(Beginning of WORKING DATA)
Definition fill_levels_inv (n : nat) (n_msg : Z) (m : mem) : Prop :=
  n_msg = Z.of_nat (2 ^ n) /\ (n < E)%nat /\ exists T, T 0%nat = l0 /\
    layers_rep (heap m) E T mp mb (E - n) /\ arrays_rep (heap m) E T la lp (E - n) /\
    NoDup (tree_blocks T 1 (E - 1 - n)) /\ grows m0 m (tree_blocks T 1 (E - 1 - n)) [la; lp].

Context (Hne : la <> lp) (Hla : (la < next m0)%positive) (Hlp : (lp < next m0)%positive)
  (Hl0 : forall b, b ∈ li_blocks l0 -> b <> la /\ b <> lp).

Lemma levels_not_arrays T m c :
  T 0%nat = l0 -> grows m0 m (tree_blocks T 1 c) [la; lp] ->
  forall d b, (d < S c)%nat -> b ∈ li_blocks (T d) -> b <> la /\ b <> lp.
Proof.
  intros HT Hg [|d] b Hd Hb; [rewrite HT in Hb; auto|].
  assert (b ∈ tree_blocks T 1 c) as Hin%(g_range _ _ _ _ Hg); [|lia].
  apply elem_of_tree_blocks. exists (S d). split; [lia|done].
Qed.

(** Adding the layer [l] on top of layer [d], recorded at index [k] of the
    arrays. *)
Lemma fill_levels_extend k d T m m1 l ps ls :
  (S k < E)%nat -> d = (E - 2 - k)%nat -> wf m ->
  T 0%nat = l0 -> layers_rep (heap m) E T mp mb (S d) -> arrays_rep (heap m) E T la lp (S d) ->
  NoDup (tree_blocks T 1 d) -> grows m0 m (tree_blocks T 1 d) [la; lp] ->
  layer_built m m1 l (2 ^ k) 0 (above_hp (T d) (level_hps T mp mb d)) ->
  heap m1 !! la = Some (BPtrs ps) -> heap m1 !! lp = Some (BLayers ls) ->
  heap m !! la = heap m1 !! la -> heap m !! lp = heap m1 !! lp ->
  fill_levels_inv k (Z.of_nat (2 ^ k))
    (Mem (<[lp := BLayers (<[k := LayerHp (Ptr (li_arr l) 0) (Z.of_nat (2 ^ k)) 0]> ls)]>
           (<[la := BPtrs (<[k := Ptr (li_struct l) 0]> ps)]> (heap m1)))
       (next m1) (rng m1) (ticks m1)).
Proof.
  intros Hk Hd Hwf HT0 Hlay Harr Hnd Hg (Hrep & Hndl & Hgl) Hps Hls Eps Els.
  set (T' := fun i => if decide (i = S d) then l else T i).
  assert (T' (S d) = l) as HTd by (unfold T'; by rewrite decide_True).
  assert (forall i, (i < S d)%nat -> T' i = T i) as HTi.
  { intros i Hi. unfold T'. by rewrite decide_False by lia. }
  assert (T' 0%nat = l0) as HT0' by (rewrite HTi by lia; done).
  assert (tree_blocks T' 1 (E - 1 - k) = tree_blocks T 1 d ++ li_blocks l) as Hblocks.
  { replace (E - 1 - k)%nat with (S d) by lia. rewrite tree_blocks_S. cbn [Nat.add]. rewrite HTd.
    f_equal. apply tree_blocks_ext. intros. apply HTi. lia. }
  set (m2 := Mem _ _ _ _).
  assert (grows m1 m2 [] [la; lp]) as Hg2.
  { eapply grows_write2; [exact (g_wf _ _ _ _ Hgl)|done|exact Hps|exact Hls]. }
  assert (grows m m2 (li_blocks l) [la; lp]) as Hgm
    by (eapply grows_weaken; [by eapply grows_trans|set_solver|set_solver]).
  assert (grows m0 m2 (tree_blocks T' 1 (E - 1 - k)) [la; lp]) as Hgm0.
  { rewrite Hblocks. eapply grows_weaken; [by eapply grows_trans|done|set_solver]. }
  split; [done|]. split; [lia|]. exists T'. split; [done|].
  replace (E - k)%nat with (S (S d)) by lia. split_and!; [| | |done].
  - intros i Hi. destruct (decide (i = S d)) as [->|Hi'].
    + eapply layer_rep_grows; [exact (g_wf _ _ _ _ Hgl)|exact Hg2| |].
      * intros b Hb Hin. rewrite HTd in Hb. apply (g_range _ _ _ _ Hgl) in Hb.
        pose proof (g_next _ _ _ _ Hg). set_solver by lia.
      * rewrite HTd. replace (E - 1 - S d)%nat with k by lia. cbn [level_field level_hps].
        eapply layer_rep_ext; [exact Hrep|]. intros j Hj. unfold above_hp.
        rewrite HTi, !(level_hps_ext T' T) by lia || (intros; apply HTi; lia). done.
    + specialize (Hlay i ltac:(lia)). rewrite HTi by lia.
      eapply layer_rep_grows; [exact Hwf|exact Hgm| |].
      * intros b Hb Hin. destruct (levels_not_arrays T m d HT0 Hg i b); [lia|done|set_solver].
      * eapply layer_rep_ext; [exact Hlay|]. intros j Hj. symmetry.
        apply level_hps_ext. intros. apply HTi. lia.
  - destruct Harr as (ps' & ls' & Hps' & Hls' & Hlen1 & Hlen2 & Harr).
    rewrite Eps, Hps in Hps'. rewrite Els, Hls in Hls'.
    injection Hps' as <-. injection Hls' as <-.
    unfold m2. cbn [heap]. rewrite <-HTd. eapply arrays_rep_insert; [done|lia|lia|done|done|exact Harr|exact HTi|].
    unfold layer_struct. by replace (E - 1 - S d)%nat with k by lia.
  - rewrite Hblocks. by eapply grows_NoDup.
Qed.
(End of WORKING DATA)
(Beginning of WORKING DATA)
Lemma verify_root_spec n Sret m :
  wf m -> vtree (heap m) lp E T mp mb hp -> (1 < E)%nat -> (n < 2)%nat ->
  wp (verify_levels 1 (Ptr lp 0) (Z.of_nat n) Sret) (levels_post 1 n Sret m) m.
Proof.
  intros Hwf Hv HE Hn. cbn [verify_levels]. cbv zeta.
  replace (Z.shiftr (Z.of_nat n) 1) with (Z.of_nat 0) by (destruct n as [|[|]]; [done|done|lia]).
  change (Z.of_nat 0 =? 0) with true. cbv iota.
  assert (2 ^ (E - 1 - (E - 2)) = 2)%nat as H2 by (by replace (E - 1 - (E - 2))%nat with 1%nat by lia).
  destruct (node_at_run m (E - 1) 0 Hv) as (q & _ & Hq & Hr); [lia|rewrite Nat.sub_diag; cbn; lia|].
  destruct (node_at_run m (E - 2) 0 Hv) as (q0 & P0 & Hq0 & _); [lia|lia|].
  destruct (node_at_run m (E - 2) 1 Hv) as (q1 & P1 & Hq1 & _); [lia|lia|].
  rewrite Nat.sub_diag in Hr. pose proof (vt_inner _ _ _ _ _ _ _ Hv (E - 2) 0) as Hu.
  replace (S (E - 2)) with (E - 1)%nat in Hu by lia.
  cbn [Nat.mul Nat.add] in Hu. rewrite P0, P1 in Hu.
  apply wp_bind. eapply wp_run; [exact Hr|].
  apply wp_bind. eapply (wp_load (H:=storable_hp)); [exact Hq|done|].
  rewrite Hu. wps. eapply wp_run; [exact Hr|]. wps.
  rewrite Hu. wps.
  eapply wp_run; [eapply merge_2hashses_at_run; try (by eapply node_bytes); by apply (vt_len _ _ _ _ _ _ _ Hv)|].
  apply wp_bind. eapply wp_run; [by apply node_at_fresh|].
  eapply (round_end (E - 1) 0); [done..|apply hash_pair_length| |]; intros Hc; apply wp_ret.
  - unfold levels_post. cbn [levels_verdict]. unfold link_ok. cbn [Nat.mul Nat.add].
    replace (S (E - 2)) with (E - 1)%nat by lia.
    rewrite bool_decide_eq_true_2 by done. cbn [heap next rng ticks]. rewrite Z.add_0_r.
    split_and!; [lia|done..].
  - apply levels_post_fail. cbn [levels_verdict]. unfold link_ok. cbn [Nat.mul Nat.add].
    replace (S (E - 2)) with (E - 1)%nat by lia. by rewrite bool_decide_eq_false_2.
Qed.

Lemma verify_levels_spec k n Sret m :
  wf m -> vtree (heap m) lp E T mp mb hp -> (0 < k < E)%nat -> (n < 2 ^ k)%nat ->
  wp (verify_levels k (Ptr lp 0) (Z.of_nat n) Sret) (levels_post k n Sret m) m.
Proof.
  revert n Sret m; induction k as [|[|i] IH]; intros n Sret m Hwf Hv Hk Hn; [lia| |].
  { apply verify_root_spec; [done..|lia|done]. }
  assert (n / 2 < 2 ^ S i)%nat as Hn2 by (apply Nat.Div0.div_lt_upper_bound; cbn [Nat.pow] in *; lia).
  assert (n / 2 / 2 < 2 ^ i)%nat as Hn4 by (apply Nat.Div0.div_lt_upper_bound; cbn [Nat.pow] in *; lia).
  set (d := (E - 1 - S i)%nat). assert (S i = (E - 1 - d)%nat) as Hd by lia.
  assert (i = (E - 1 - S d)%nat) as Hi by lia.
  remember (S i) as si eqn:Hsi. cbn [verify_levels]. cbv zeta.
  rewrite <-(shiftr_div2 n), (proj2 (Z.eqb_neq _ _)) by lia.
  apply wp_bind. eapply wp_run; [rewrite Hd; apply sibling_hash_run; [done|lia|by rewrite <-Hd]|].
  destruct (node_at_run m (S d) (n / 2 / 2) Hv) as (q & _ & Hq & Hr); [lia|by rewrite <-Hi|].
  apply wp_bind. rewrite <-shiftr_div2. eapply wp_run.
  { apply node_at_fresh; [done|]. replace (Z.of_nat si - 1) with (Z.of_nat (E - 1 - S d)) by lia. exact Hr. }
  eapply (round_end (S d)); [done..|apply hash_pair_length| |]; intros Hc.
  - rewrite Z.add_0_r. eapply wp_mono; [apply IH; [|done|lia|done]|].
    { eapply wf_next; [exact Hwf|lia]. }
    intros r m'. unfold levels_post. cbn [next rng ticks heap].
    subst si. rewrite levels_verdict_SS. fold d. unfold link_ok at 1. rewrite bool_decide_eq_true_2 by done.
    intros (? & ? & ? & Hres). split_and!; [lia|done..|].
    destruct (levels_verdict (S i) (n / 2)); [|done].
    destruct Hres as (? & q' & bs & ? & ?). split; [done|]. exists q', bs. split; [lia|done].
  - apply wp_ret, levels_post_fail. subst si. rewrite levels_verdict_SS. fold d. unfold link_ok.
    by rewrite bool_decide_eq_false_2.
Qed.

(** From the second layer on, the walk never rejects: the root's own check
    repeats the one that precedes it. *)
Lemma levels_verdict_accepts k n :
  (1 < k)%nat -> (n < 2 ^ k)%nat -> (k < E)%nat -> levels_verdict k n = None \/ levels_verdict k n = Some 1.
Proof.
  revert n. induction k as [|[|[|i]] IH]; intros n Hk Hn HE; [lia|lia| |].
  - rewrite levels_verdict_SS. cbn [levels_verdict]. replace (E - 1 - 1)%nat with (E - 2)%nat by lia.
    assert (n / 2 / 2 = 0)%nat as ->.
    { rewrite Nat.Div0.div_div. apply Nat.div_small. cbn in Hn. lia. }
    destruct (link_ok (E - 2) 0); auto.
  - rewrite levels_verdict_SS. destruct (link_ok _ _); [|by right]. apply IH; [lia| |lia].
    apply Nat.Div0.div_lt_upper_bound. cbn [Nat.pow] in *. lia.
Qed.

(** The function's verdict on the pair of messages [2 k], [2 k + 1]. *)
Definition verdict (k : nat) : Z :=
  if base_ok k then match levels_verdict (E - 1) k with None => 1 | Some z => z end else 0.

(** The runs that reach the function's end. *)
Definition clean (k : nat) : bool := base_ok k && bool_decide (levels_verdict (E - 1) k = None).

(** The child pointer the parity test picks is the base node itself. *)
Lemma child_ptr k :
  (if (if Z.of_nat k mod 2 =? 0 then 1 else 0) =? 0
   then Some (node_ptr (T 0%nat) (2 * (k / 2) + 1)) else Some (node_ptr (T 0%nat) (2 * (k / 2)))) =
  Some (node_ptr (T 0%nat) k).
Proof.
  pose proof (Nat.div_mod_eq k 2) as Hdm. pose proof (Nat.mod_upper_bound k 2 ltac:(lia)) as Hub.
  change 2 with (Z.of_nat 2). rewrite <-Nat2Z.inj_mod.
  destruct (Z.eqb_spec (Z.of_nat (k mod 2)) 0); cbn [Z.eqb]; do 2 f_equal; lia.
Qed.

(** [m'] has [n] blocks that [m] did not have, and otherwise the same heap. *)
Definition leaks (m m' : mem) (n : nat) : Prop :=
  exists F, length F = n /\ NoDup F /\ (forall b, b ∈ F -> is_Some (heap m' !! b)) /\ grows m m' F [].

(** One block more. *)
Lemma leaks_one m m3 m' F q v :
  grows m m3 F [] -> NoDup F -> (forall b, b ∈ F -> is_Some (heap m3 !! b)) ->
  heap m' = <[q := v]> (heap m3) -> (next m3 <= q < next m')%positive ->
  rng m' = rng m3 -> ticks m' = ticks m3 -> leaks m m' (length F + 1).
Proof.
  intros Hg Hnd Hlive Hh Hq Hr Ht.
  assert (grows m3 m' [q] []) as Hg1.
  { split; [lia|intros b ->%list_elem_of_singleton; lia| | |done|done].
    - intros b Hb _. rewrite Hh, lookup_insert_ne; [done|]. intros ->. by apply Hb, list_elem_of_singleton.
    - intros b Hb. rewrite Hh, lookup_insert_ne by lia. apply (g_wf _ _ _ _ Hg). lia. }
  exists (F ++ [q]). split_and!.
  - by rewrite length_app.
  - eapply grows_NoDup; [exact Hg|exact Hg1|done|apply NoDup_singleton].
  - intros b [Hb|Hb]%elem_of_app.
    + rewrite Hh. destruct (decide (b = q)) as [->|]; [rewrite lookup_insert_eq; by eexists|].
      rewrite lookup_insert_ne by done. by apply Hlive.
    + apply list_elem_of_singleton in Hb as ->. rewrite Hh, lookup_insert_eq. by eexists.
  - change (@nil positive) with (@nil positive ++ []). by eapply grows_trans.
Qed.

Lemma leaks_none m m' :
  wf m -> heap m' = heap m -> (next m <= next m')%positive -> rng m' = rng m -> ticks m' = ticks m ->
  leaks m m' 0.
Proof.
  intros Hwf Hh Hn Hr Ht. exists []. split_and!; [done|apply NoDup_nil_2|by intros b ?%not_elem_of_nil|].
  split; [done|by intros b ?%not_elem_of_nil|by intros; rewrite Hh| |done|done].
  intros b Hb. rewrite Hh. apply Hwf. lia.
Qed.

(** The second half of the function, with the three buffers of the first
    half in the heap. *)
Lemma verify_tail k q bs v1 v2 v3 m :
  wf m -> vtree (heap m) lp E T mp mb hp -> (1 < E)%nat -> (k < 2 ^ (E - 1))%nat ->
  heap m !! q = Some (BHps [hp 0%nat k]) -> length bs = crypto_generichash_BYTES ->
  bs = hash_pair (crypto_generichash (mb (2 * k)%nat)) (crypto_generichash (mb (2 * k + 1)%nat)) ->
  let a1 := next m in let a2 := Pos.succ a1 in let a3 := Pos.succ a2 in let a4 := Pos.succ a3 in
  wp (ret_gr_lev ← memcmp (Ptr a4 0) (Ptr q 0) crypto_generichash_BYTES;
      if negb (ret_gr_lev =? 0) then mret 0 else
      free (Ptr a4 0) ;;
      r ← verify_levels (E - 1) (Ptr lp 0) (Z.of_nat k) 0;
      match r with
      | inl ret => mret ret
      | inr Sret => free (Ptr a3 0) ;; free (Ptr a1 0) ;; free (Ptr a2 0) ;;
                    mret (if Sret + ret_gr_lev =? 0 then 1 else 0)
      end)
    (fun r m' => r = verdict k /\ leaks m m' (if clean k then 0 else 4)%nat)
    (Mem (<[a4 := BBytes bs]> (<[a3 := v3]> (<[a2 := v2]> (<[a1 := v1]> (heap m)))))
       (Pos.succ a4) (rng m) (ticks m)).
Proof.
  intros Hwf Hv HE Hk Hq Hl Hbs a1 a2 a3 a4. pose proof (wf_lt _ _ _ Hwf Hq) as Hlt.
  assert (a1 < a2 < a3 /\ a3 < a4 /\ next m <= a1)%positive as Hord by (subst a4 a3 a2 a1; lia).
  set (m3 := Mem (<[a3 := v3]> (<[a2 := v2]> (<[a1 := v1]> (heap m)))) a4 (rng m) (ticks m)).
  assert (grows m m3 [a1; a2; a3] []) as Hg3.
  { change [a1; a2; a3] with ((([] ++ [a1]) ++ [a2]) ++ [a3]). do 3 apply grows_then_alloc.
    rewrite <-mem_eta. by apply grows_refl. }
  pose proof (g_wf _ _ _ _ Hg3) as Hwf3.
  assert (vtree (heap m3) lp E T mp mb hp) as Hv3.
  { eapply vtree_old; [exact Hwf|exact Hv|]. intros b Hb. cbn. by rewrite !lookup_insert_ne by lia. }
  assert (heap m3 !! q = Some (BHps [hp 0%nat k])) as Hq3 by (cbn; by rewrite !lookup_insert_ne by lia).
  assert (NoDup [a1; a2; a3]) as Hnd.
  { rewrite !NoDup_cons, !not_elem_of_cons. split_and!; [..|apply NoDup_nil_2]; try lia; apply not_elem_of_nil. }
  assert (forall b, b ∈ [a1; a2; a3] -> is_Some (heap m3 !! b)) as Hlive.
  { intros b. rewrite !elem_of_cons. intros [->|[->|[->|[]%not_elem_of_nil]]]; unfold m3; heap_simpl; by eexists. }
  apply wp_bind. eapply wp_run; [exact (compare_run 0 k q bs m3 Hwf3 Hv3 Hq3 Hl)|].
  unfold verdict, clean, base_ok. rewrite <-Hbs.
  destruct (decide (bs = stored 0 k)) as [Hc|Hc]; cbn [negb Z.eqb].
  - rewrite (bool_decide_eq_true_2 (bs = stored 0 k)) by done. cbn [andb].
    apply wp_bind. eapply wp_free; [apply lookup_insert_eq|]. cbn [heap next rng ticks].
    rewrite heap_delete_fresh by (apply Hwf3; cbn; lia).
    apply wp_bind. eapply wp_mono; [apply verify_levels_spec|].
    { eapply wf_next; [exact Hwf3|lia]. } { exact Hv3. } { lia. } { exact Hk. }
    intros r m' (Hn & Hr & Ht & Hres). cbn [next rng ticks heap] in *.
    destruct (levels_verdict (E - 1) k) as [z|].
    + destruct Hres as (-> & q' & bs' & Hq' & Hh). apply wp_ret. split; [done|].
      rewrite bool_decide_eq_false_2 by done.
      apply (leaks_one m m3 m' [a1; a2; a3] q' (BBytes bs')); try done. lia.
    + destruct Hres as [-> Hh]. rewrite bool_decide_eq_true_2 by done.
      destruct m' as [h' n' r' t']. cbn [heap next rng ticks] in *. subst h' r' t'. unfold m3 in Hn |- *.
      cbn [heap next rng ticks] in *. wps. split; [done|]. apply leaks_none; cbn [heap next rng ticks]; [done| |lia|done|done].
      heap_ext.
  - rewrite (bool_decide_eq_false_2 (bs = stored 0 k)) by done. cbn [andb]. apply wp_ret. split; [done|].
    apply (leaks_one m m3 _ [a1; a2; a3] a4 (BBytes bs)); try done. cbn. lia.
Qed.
(End of WORKING DATA)
(Beginning of WORKING DATA)
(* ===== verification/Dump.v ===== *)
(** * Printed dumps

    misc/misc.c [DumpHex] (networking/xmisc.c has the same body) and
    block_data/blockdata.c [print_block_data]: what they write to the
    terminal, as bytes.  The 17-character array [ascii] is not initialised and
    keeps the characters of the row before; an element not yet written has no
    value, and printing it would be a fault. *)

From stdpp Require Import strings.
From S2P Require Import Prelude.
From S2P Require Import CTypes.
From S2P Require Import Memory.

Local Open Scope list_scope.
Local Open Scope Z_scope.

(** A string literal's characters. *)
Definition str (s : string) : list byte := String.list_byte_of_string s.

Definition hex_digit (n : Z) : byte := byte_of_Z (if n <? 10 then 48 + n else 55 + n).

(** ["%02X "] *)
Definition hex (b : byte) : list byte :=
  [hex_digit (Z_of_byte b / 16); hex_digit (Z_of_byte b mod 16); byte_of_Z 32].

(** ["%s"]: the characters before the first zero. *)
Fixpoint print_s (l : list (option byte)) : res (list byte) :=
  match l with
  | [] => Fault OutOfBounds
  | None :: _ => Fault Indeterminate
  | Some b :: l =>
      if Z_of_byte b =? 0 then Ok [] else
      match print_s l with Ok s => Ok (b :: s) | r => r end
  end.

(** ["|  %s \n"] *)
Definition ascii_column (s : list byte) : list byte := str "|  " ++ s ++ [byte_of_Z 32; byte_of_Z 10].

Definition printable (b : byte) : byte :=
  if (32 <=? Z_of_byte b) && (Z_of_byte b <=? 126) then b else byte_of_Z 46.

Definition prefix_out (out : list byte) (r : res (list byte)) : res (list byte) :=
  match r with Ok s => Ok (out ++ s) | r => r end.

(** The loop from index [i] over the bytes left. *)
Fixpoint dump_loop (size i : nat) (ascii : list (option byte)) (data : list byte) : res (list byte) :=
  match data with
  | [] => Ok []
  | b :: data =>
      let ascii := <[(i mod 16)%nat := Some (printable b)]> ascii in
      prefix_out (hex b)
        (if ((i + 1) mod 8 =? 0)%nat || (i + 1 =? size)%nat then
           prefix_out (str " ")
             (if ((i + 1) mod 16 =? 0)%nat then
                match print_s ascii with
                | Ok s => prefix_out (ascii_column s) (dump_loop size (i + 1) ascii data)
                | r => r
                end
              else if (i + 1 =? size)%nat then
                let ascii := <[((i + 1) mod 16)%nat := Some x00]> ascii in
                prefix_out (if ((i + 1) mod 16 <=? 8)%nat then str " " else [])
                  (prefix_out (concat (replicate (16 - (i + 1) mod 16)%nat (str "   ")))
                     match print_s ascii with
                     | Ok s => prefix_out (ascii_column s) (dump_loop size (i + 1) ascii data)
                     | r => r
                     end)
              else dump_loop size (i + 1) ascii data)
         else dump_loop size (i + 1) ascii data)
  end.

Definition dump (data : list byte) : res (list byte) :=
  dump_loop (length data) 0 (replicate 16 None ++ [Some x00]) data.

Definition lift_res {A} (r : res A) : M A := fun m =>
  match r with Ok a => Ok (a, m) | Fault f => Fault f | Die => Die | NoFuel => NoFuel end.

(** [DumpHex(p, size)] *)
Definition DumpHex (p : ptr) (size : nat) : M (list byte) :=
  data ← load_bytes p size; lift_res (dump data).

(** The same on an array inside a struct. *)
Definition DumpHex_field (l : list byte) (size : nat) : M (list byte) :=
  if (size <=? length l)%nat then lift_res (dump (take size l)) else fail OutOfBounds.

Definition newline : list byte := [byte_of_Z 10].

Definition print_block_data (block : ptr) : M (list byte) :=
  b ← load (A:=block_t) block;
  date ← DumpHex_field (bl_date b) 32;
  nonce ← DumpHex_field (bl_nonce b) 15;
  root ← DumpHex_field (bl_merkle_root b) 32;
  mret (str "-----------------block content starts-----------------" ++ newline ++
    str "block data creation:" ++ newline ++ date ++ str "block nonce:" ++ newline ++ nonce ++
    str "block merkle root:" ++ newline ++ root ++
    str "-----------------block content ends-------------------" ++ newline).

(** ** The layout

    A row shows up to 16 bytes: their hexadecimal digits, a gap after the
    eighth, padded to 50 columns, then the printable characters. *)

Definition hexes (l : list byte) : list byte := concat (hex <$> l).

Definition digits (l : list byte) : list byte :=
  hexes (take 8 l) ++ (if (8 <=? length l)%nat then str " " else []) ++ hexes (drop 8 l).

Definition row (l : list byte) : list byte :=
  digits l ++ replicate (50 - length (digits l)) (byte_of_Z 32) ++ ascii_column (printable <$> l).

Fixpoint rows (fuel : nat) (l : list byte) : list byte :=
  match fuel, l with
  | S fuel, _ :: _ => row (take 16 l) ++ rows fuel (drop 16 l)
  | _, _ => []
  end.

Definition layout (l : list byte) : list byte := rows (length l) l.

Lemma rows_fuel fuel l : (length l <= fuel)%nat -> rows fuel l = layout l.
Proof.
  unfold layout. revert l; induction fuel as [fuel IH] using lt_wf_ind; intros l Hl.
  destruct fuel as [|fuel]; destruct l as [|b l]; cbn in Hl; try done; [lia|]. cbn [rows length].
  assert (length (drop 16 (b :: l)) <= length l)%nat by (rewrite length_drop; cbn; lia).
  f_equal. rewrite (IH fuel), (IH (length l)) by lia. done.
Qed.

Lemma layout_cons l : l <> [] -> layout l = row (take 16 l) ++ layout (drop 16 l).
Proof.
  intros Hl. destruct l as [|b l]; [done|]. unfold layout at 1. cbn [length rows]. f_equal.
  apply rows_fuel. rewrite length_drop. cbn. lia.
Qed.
(End of WORKING DATA)
=== WHAT TO WORK ON ===
Reproduce every line of the records containing the string "BPtrs".

=== COMPLETED EXERCISE ===
  heap m1 !! la = Some (BPtrs ps) -> heap m1 !! lp = Some (BLayers ls) ->
           (<[la := BPtrs (<[k := Ptr (li_struct l) 0]> ps)]> (heap m1)))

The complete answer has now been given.